Modern genetics is founded on three principles that explain how traits for physical characteristics such as height and coloration are transmitted from one generation to the next. These principles were first explained by Gregor Mendel, a Moravian monk, in the 1850s. Mendel performed experiments using common pea plants. He observed inheritance patterns that arose when he mated, or crossed, parents with known genetic traits, and then allowed subsequent generations of offspring to self-pollinate. The hereditary mechanisms derived from the results of these experiments can be applied to other complex living organisms, including humans.

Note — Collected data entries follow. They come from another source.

(** The constructor call of [from_env]: [secret] is the keyword argument. *)
Definition build_auth_settings (secret : option string) : result AuthSettings :=
  secret ← match secret with
           | Some s => Ok s
           | None => match env "AUTH_JWT_SECRET" with
                     | Some s => Ok s
                     | None => validation_error "AUTH_JWT_SECRET: Field required"
                     end
           end;
  secret ← validate_secret_length secret;
  access ← field_positive_int "AUTH_ACCESS_TOKEN_EXPIRE_MINUTES" DEFAULT_ACCESS_TOKEN_EXPIRE_MINUTES;
  refresh ← field_positive_int "AUTH_REFRESH_TOKEN_EXPIRE_MINUTES" DEFAULT_REFRESH_TOKEN_EXPIRE_MINUTES;
  secure ← field_bool "AUTH_REFRESH_COOKIE_SECURE" true;
  let samesite := default "lax" (env "AUTH_REFRESH_COOKIE_SAMESITE") in
  _ ← (if bool_decide (samesite ∈ ["lax"; "strict"; "none"]) then Ok ()
       else validation_error "AUTH_REFRESH_COOKIE_SAMESITE: unexpected literal");
  validate_cookie_security {|
    auth_secret := secret;
    auth_algorithm := default DEFAULT_JWT_ALGORITHM (env "AUTH_JWT_ALGORITHM");
    access_token_expire_minutes := access;
    refresh_token_expire_minutes := refresh;
    auth_issuer := default DEFAULT_JWT_ISSUER (env "AUTH_JWT_ISSUER");
    refresh_cookie_name := default DEFAULT_REFRESH_COOKIE_NAME (env "AUTH_REFRESH_COOKIE_NAME");
    refresh_cookie_secure := secure;
    refresh_cookie_samesite := samesite
  |}.
(* ===== verification/TelemetrySink.v ===== *)
(** Write-behind of telemetry: [backend/modules/telemetry_buffer/bulk_sql.py],
    [storage_contract.py] and [sink.py].

    A flush drains a batch from the buffer, hands it to the bulk sink and puts
    back what was not stored.  The sink is a client of the buffer interface of
    [TelemetryBuffer]: its theorems hold for every buffer with those laws. *)

From stdpp Require Import base list strings.
From Stdlib Require Import ZArith Lia Floats.
From S2P Require Import Prelude PyStr PyTime TelemetryModel TelemetryIngest TelemetryBuffer Settings.

#[local] Open Scope Z_scope.

(** [backend/modules/telemetry_buffer/storage_contract.py:8-11] TelemetrySqlDialect *)
Module TelemetrySqlDialect.
Definition MYSQL : string := "mysql".
Definition MARIADB : string := "mariadb".
Definition POSTGRESQL : string := "postgresql".
End TelemetrySqlDialect.

(** [backend/modules/telemetry_buffer/storage_contract.py:14-18] TelemetryStorageTables *)
Module TelemetryStorageTables.
Definition HISTORY_SCHEMA : string := "backend_compat".
Definition LATEST : string := "telemetry_realtime".
Definition HISTORY : string := "telemetry_history".
Definition LATEST_MATERIALIZED_VIEW : string := "telemetry_latest_mv".
End TelemetryStorageTables.

(** [backend/modules/telemetry_buffer/storage_contract.py:21-53] LATEST_ROW_COLUMNS *)
Definition LATEST_ROW_COLUMNS : list string :=
  ["uuid"; "latitude"; "longitude"; "altitude"; "magneticX"; "magneticY"; "magneticZ"; "soc";
   "phoneBatterySOC"; "velocity"; "totalDistance"; "epochTime"; "portDistance"].

(** [backend/modules/telemetry_buffer/storage_contract.py:55-76] HISTORY_ROW_COLUMNS *)
Definition HISTORY_ROW_COLUMNS : list string :=
  ["stream_uuid"; "latitude"; "longitude"; "altitude"; "velocity"; "epochTime"; "received_at"].

Definition telemetry_history_table : string :=
  TelemetryStorageTables.HISTORY_SCHEMA +:+ "." +:+ TelemetryStorageTables.HISTORY.
(** Cross-origin writes are kept out: a request that names an origin (or,
    without one, a referer with a scheme and a host) passes the guards only if
    that origin is allowed and it carries the CSRF header; a request with
    neither header passes; and the guards never answer otherwise than by
    passing, by a 403, or, for a referer that is not a URL, by the [ValueError]
    of its parsing. *)
Theorem request_guards_characterised bracketed_netloc_ok nfkc_ok (allowed_origins : list string)
    (request : Request) :
  match request_guards bracketed_netloc_ok nfkc_ok allowed_origins request with
  | Ok () =>
      (nonempty_opt (rq_header request "origin") = None ∧
       nonempty_opt (rq_header request "referer") = None) ∨
      (rq_header request CSRF_HEADER_NAME = Some CSRF_HEADER_VALUE ∧
       (∀ o, nonempty_opt (rq_header request "origin") = Some o → o ∈ allowed_origins) ∧
       (∀ r p, nonempty_opt (rq_header request "origin") = None →
          nonempty_opt (rq_header request "referer") = Some r →
          urlsplit bracketed_netloc_ok nfkc_ok r = Ok p →
          url_scheme p ≠ "" → url_netloc p ≠ "" → url_origin p ∈ allowed_origins))
  | Raise (HttpErr status _ _) => status = 403
  | Raise e => ∃ r, nonempty_opt (rq_header request "referer") = Some r ∧
                 urlsplit bracketed_netloc_ok nfkc_ok r = Raise e
  end.
Proof.
  unfold request_guards, assert_trusted_request_origin, assert_browser_csrf_header,
    origin_from_referer.
  destruct (nonempty_opt (rq_header request "origin")) as [o|] eqn:Ho.
  - cbn [mbind result_bind]. apply nonempty_opt_Some in Ho as [_ Hne].
    replace (nonempty_opt (Some o)) with (Some o) by (destruct o; done).
    destruct (bool_decide_reflect (o ∈ allowed_origins)); cbn [mbind result_bind]; [|done].
    destruct (bool_decide_reflect (rq_header request CSRF_HEADER_NAME = Some CSRF_HEADER_VALUE));
      [|done]. right. split; [done|]. split; [naive_solver|done].
  - destruct (nonempty_opt (rq_header request "referer")) as [r|] eqn:Hr; [|by left].
    destruct (urlsplit bracketed_netloc_ok nfkc_ok r) as [p|e] eqn:Hp; cbn [mbind result_bind].
    + destruct (is_empty (url_scheme p) || is_empty (url_netloc p)) eqn:Hemp; cbn [mbind result_bind].
      * change (nonempty_opt None) with (@None string). cbn [mbind result_bind].
        destruct (bool_decide_reflect (rq_header request CSRF_HEADER_NAME = Some CSRF_HEADER_VALUE));
          [|done]. right. split; [done|]. split; [done|]. intros r' p' _ [= <-] Hp' Hs Hn.
        rewrite Hp in Hp'. injection Hp' as <-.
        by destruct (url_scheme p), (url_netloc p).
      * replace (nonempty_opt (Some (url_origin p))) with (Some (url_origin p))
          by (unfold url_origin; by destruct (url_scheme p)).
        destruct (bool_decide_reflect (url_origin p ∈ allowed_origins)); cbn [mbind result_bind]; [|done].
        destruct (bool_decide_reflect (rq_header request CSRF_HEADER_NAME = Some CSRF_HEADER_VALUE));
          [|done]. right. split; [done|]. split; [done|]. intros r' p' _ [= <-] Hp' _ _. congruence.
    + assert (He : ∃ c m, e = PyErr c m).
      { unfold urlsplit, check_netloc in Hp. repeat (case_match; simplify_eq); cbn in Hp;
          unfold value_error in Hp; simplify_eq; eauto. }
      destruct He as (c & m & ->). by exists r.
Qed.
(** The [for item in items] loop of [_load_paths]. *)
Definition parse_items (items : list jval) : list MediaMTXPath :=
  omap (λ item, match item with JObj d => from_api_item d | _ => None end) items.

(** [backend/modules/streaming/mediamtx_client.py:99-114] _load_paths *)
Definition load_paths (response : http_outcome) : result (list MediaMTXPath) :=
  payload ← get_json response;
  match default (JList []) (dict_get payload "items") with
  | JList items => Ok (parse_items items)
  | _ => media_error "MediaMTX paths response is missing an items list"
  end.

Definition snapshot : Type := option (float * list MediaMTXPath).

(** [backend/modules/streaming/mediamtx_client.py:53-71] MediaMTXClient.__init__ *)
Record client_config : Type := mkClientConfig { snapshot_ttl_seconds : float; stale_ttl_seconds : float }.

(** [backend/modules/streaming/mediamtx_client.py:116-119] _cached_paths

    [now] is the reading of the monotonic clock. *)
Definition cached_paths (s : snapshot) (now ttl : float) : option (list MediaMTXPath) :=
  match s with
  | None => None
  | Some (t, paths) => if (ttl <? now - t)%float then None else Some paths
  end.

(** [backend/modules/streaming/mediamtx_client.py:121-122] invalidate *)
Definition invalidate (s : snapshot) : snapshot := None.

Section client.
Context (cfg : client_config).

(** [backend/modules/streaming/mediamtx_client.py:81-97] list_paths

    One caller alone: whether the client was closed, the four clock readings of
    the body in order, the response if a request is made, the new snapshot with
    the outcome. *)
Definition list_paths (closed : bool) (s : snapshot) (now1 now2 now_stale now_store : float) (response : http_outcome)
    : result (list MediaMTXPath) * snapshot :=
  match cached_paths s now1 (snapshot_ttl_seconds cfg) with
  | Some cached => (Ok cached, s)
  | None =>
  match cached_paths s now2 (snapshot_ttl_seconds cfg) with
  | Some cached => (Ok cached, s)
  | None =>
  match load_paths (request closed response) with
  | Ok paths => (Ok paths, Some (now_store, paths))
  | Raise (PyErr ExcMediaMTXClientError msg) =>
      match cached_paths s now_stale (stale_ttl_seconds cfg) with
      | Some stale => (Ok stale, s)
      | None => (media_error msg, s)
      end
  | Raise e => (Raise e, s)
  end end end.

(** *** The same body, in the steps between which other threads may run

    [_cached_paths] reads [self._snapshot] three times: to test it for [None],
    for its time, and for its paths.  A call is at one of its three checks. *)

Inductive check : Type :=
  | FirstCheck
  | SecondCheck
  | StaleCheck (failure : string).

Mendel's first main conclusion concerned dominance. He observed that crossing parent plants with pure lines—one with green peas, the other with yellow—produced offspring that were always either green or yellow, and not a blend. He also found that yellow peas appeared more often than green peas in a predictable 3-to-1 frequency in the subsequent generation. Mendel called the more common traits "dominant" and the less common ones "recessive."
According to Mendel's second principle, called the principle of segregation, each parent contributes one and only one allele, or part of a gene pair, to an egg or sperm. When fertilization occurs, the offspring's gene pair is determined by which allele each sex cell carried. The allele that gets segregated, or separated, from each parent's pair is a matter of chance. So, for a given trait such as pea color, a hybrid (heterozygous) parent that carries two different alleles would contribute either the dominant allele (for yellow color) or the recessive one (for green color). A purebred (homozygous) parent that carries two identical alleles could only contribute the allele for that trait.
Finally, Mendel's third principle, the principle of independent assortment, states that the pairs of alleles needed for each trait are passed on to offspring independently of one another. This means that offspring can possess combinations of genes that neither parent possesses. For example, because the inheritance of flower color has no effect on the inheritance of seed color, a white-flowered plant that produces green peas can descend from white-flowered parents (or a white-flowered parent, if self-pollinating) that produced yellow peas.
These three principles account for the many combinations of traits seen over several generations of offspring. The fact that some human traits are controlled by more than one gene pair adds even more complexity. Siblings may share a few traits in common, such as hair color and handedness. But they are not likely to share all of their traits, including other hair characteristics (e.g., straightness or curliness), eye color, and height.